### WORK ORDER
In the entries below, find every line holding the string "created" and collect it.

### EXERCISE MATERIALS
(* ===== verification/DaemonExamples.v ===== *)
(** * A daemon that runs

    A configuration library, an environment in which every operation succeeds,
    and a daemon with the blockchain enabled that starts, serves and stops in
    it; the theorems of [Wiring] and [Lifecycle] on this daemon. *)
From S2P Require Import Prelude Prog Bytes Blockchain Config Metrics Forwarding HttpHandler.
From S2P Require Import Settings EtcdSetup Components Wiring Serve Lifecycle Reference.
From S2P Require Import ReportExamples ServerExamples.
Import ServiceMetadata (ServiceMetadata).
Local Open Scope Z_scope.

#[local] Existing Instance example_url.
#[local] Existing Instance example_json.
#[local] Existing Instance example_metrics.
#[local] Existing Instance reference_GoEthereum.

(** ** Libraries

    A configuration is a map of texts, without sections of its own. *)
#[local] Instance text_viper : ViperLibrary := {|
  viper := gmap string string;
  value := string;
  viper_New := ∅;
  viper_Set k v s := <[k := v]> s;
  viper_SetDefault k v s := match s !! k with Some _ => s | None => <[k := v]> s end;
  viper_SetEnvPrefix _ s := s;
  viper_AutomaticEnv s := s;
  viper_AddConfigPath _ s := s;
  viper_SetConfigType _ s := s;
  viper_SetConfigFile _ s := s;
  viper_ReadConfig _ s := Ok s;
  viper_ReadInConfig _ s := Ok s;
  viper_WriteConfig _ := EmptyString;
  viper_AllSettings s := s;
  viper_InConfig _ _ := false;
  viper_Sub _ s := Some s;
  viper_Get k s := s !! k;
  viper_GetStringSlice _ _ := [];
  viper_GetDuration _ _ := 0;
  viper_getters s := mkViper (fun k => default EmptyString (s !! k)) (fun _ => 4)
    (fun k => bool_decide (s !! k = Some "true"));
  cast_ToStringMap _ := ∅;
  cast_String s := s |}.

#[local] Instance text_viper_laws : ViperLaws.
Proof. by split. Qed.

Definition ex_server_conf : EtcdServerConf :=
  mkEtcdServerConf "storage-1" "http" "127.0.0.1" 2379 2380 "token" "storage-1" 60 true "data"
    "info".

#[local] Instance text_etcd : EtcdLibrary := {|
  Unmarshal_client _ _ := Ok (mkEtcdClientConf 5 3 ["http://127.0.0.1:2379"]);
  Unmarshal_server _ _ := Ok ex_server_conf;
  UnmarshalKey_server _ _ _ := Ok ex_server_conf;
  capnslog_GetRepoLogger _ := Ok tt;
  capnslog_ParseLevel _ := Ok INFO |}.

Definition ex_service_metadata : ServiceMetadata :=
  ServiceMetadata.mk 1 "service" "proto" "grpc" (Some 10) "" "mpe" "fixed" (Some 3)
    [ServiceMetadata.mkGroup "default_group" "AAAA" "recipient"]
    [ServiceMetadata.mkEndpoint "default_group" "http://service"]
    "" (zero_array 32) "" "" (zero_array 20) (zero_array 20).

#[local] Instance ex_surroundings : Surroundings := {|
  ipfs_Cat _ := Ok (Ok "metadata");
  ipfs_Add _ := Ok "Qm";
  ReadFile _ := Err (ErrorString "file does not exist");
  unmarshal_metadata _ := Ok ex_service_metadata |}.

#[local] Instance ex_grpc : GrpcLibrary := {|
  url_Host _ := Ok "localhost:7003";
  grpc_Dial _ := Ok tt |}.

Definition ex_settings : viper :=
  list_to_map [(BlockchainEnabledKey, "true"); (DaemonTypeKey, "grpc");
    (BlockChainNetworkSelected, "ropsten"); (DaemonGroupName, "default_group");
    (DaemonEndPoint, "127.0.0.1" +:+ String (Ascii.ascii_of_nat 58) "8080");
    (PassthroughEnabledKey, "true");
    (PassthroughEndpointKey, "http://localhost:7003");
    (MonitoringEnabled, "true"); (MonitoringServiceEndpoint, "http://metering");
    (PaymentChannelStorageTypeKey, "etcd"); (PaymentChannelStorageClientKey, "");
    (PaymentChannelStorageServerKey, ""); (LogKey, "")].

(** ** An environment *)

Definition metrics_answer {X} (e : MetricsE X) : X :=
  match e with
  | HttpPost _ _ _ | HttpGet _ => Ok (mkResponse 200 (Ok "token"))
  | GrpcDial _ => Ok tt
  | HealthCheck _ _ => Ok 1
  | Now => mkTime "now" 0
  | EpochTime => 0
  | GenXid | LoadToken => "token"
  | StoreToken _ | Go _ => tt
  end.

Definition etcd_answer {X} (e : EtcdSetupE X) (r : EtcdResources) : X * EtcdResources :=
  match e with
  | StartEtcd _ => (Ok 1%nat, mkEtcdResources ({[1%nat]} ∪ running r) (connections r) (leases r))
  | AwaitReady _ _ => (true, r)
  | StopServer n | CloseEtcd n =>
      (tt, mkEtcdResources (running r ∖ {[n]}) (connections r) (leases r))
  | NewClientv3 _ _ =>
      (Ok 2%nat, mkEtcdResources (running r) ({[2%nat]} ∪ connections r) (leases r))
  | NewSession c => (Ok 3%nat, mkEtcdResources (running r) (connections r) (<[3%nat := c]> (leases r)))
  | CloseClientv3 c => (Ok tt, mkEtcdResources (running r) (connections r ∖ {[c]}) (leases r))
  | CloseSession _ => (Err (ErrorString "grpc: the client connection is closing"), r)
  end.

Definition start_answer {X} (e : StartE X) (h : Host) : X * Host :=
  match e with
  | GetField f => (set_fields h !! f, h)
  | Construct f o =>
      (length (objects h),
       with_wiring (objects h ++ [o]) (<[f := length (objects h)]> (set_fields h)) h)
  | Assign f i => (tt, with_wiring (objects h) (<[f := i]> (set_fields h)) h)
  | Deref i => (objects h !! i, h)
  | GetNetwork => (network h, h)
  | SetNetwork n => (tt, with_network n h)
  | SetDaemonGrpId g => (tt, with_group g h)
  | LoadDaemonGrpId => (daemonGroupId h, h)
  | RpcDial endpoint =>
      if decide (endpoint = EmptyString) then (Err (ErrorString "no such file"), h)
      else (Ok (size (rpc h)), with_rpc ({[size (rpc h)]} ∪ rpc h) h)
  | RpcClose n => (tt, with_rpc (rpc h ∖ {[n]}) h)
  | NewMultiPartyEscrow _ _ | NewRegistryCaller _ _ => (Ok tt, h)
  | GetServiceRegistrationById _ _ _ => (Ok (true, bytes_of_string "ipfs://Qm"), h)
  | EtcdSetup e => let '(x, r) := etcd_answer e (etcd h) in (x, with_etcd r h)
  | MetricsEvent e => (metrics_answer e, h)
  end.

Definition serve_answer {X} (e : ServeE X) (m : Machine) : option (X * Machine) :=
  match e with
  | StartEvent e => let '(x, h) := start_answer e (host m) in Some (x, with_host h m)
  | NetListen _ =>
      let n := size (listeners m) in Some (Ok n, with_listeners ({[n]} ∪ listeners m) m)
  | CloseListener n => Some (tt, with_listeners (listeners m ∖ {[n]}) m)
  | LoadX509KeyPair _ _ => Some (Ok 0%nat, m)
  | NewServer u i s =>
      Some (0%nat, mkMachine _ (host m) (listeners m) ({[0%nat]} ∪ servers m)
                     (<[0%nat := (u, i, s)]> (created m)) (registered m) (served m))
  | RegisterService n name i =>
      Some (tt, mkMachine _ (host m) (listeners m) (servers m) (created m)
                  (registered m ++ [(n, name, i)]) (served m))
  | GoServe t =>
      Some (tt, mkMachine _ (host m) (listeners m) (servers m) (created m) (registered m)
                  (served m ++ [t]))
  | GracefulStop n =>
      Some (tt, mkMachine _ (host m) (listeners m) (servers m ∖ {[n]}) (created m)
                  (registered m) (served m))
  | InitLogger _ => Some (Ok tt, m)
  | AwaitSignal => Some (tt, m)
  | Exit _ => None
  end.

Fixpoint run_process {A} (p : prog ServeE A) (m : Machine) : option (outcome A * Machine) :=
  match p with
  | Ret a => Some (Returned a, m)
  | Panic msg => Some (Panicked msg, m)
  | Vis e k => match serve_answer e m with Some (x, m) => run_process (k x) m | None => None end
  end.

Definition ex_host : Host :=
  mkHost [] ∅ no_network EmptyString (mkEtcdResources ∅ ∅ ∅) ∅.

Definition ex_machine : Machine := mkMachine _ ex_host ∅ ∅ ∅ [] [].

Definition ex_flag : Flag := mkFlag "snetd.config.json" true.

Definition ex_serve : prog ServeE unit :=
  ServeCmd_Run "networks" "registry" (fun _ => true) ex_flag ex_settings.

(** The daemon starts, serves gRPC and HTTP on one port, and ends with a signal;
    what it has opened is closed, except the lease of its etcd session. *)
Example ex_daemon_runs :
  match run_process ex_serve ex_machine with
  | Some (o, m) =>
      o = Returned tt /\
      map home (objects (host m))
      = [etcdServer; serviceMetadata; blockchain; etcdClient; paymentChannelService;
         escrowPaymentHandler; grpcInterceptor; paymentChannelStateService;
         providerControlService; daemonHeartbeat] /\
      map (fun t => match t with ServeGrpc s _ => Some s | _ => None end) (served m)
      = [Some 0%nat; None; None] /\
      elements (listeners m) = [] /\ elements (servers m) = [] /\
      elements (running (etcd (host m))) = [] /\
      elements (connections (etcd (host m))) = [] /\ size (leases (etcd (host m))) = 1%nat
  | None => False
  end.
Proof. vm_compute. by repeat split. Qed.

(** ** The theorems on this daemon *)

Lemma accessors_are_well_typed_witness :
  wp (calls ex_settings [atomicStorage; grpcInterceptor])
    (fun _ h1 => wp (accessor_of ex_settings paymentChannelService)
       (fun o h2 => forall i, o = Returned (Some i) ->
          (exists x, objects h2 !! i = Some x /\ has_type paymentChannelService x) /\
          wp (calls ex_settings [providerControlService])
            (fun _ h3 => wp (accessor_of ex_settings paymentChannelService)
               (fun o' h4 => o' = Returned (Some i) /\ h4 = h3) h3) h2) h1) ex_host.
Proof.
  apply (accessors_are_well_typed ex_settings [atomicStorage; grpcInterceptor]
    [providerControlService] paymentChannelService ex_host). by split.
Defined.

Lemma services_share_their_parts_witness :
  wp (calls ex_settings [providerControlService; grpcInterceptor; paymentChannelStateService])
    (fun _ h => forall i j x y, objects h !! i = Some x -> objects h !! j = Some y ->
       home x = home y -> i = j) ex_host.
Proof.
  eapply wp_mono; [apply (services_share_their_parts ex_settings _ ex_host); by split|].
  intros o h (Hu & _). exact Hu.
Defined.

Lemma ex_machine_idle : idle ex_machine.
Proof. by repeat split. Qed.

Lemma ex_settings_load :
  loadConfigFileFromCommandLine ReadFile (fun _ => true) ex_flag ex_settings
  = Returned ex_settings.
Proof. reflexivity. Qed.

Lemma served_calls_are_guarded_witness :
  wp ex_serve
    (fun _ m' => forall server l, In (ServeGrpc server l) (served m') ->
       exists unknown i size chain, created m' !! server = Some (unknown, i, size) /\
         objects (host m') !! i = Some (AnInterceptorChain chain) /\
         guards (GetBool (viper_getters ex_settings) BlockchainEnabledKey) chain /\
         forall handler, In (PaymentValidationInterceptor handler) chain ->
           exists service processor price,
             objects (host m') !! handler = Some (APaymentHandler service processor price))
    ex_machine.
Proof.
  exact (served_calls_are_guarded "networks" "registry" (fun _ => true) ex_flag ex_settings
    ex_settings ex_machine ex_machine_idle ex_settings_load).
Defined.

Lemma daemon_closes_what_it_opened_witness :
  wp ex_serve (fun o m' =>
    (forall i x, objects (host m') !! i = Some x -> object_closed x (host m')) /\
    (o = Returned tt -> listeners m' = ∅ /\ servers m' = ∅ /\
       GetBool (viper_getters ex_settings) BlockchainEnabledKey = true)) ex_machine.
Proof.
  exact (daemon_closes_what_it_opened "networks" "registry" (fun _ => true) ex_flag ex_settings
    ex_settings ex_machine ex_machine_idle ex_settings_load).
Defined.

Lemma list_commands_panic_witness :
  wp (RunAndCleanup (fun X e => e) (fun _ => true) ex_flag ex_settings newListCommand (fun i => Ret (Ok i)))
    (fun o _ => exists msg, o = Panicked msg) ex_host.
Proof.
  exact (list_commands_panic (fun _ => true) ex_flag ex_settings ex_settings
    (fun i => Ret (Ok i)) ex_host (conj eq_refl eq_refl) eq_refl ex_settings_load eq_refl).
Defined.

(** ** The default configuration

    The getters of a configuration that has the defaults only. *)
Definition json_text (v : option json) : string :=
  match v with
  | Some (JString s) | Some (JOther s) => s
  | _ => EmptyString
  end.

Definition default_vip : Viper := mkViper
  (fun k => json_text (defaultConfigJson !! k))
  (fun k => default 0 (Int_UnmarshalText (json_text (defaultConfigJson !! k))))
  (fun k => bool_decide (json_text (defaultConfigJson !! k) = "true")).

(** It is accepted, with the local network of the network file; its calls are not
    limited, and it runs an etcd server of its own. *)
Example defaults_are_accepted :
  let url := {| url_ParseRequestURI s := String.prefix "http" s;
                url_Parse s := if decide (s = EmptyString) then Some (EmptyString, EmptyString)
                               else None |} in
  let json := {| Unmarshal s := Ok {["local" := JObject (list_to_map
                   [(EthereumJsonRpcEndpointKey, JString "http://localhost:8545");
                    (NetworkId, JString "42"); (RegistryAddressKey, JString "0x4e74")])]};
                 print_object _ := "map[]" |} in
  @Config.Validate json default_vip "networks" "" ReadFile url no_network
  = (Returned (Ok tt), mkNetworkSelected "local" "http://localhost:8545" "42" "0x4e74") /\
  getLimit default_vip = rate_Inf /\
  (default ∅ (match defaultConfigJson !! PaymentChannelStorageServerKey with
              | Some (JObject fields) => Some fields
              | _ => None
              end)) !! "enabled" = Some (JOther "true").
Proof. vm_compute. by repeat split. Qed.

### RESULT OF THE EXERCISE
                     (<[0%nat := (u, i, s)]> (created m)) (registered m) (served m))
      Some (tt, mkMachine _ (host m) (listeners m) (servers m) (created m)
      Some (tt, mkMachine _ (host m) (listeners m) (servers m) (created m) (registered m)
      Some (tt, mkMachine _ (host m) (listeners m) (servers m ∖ {[n]}) (created m)
       exists unknown i size chain, created m' !! server = Some (unknown, i, size) /\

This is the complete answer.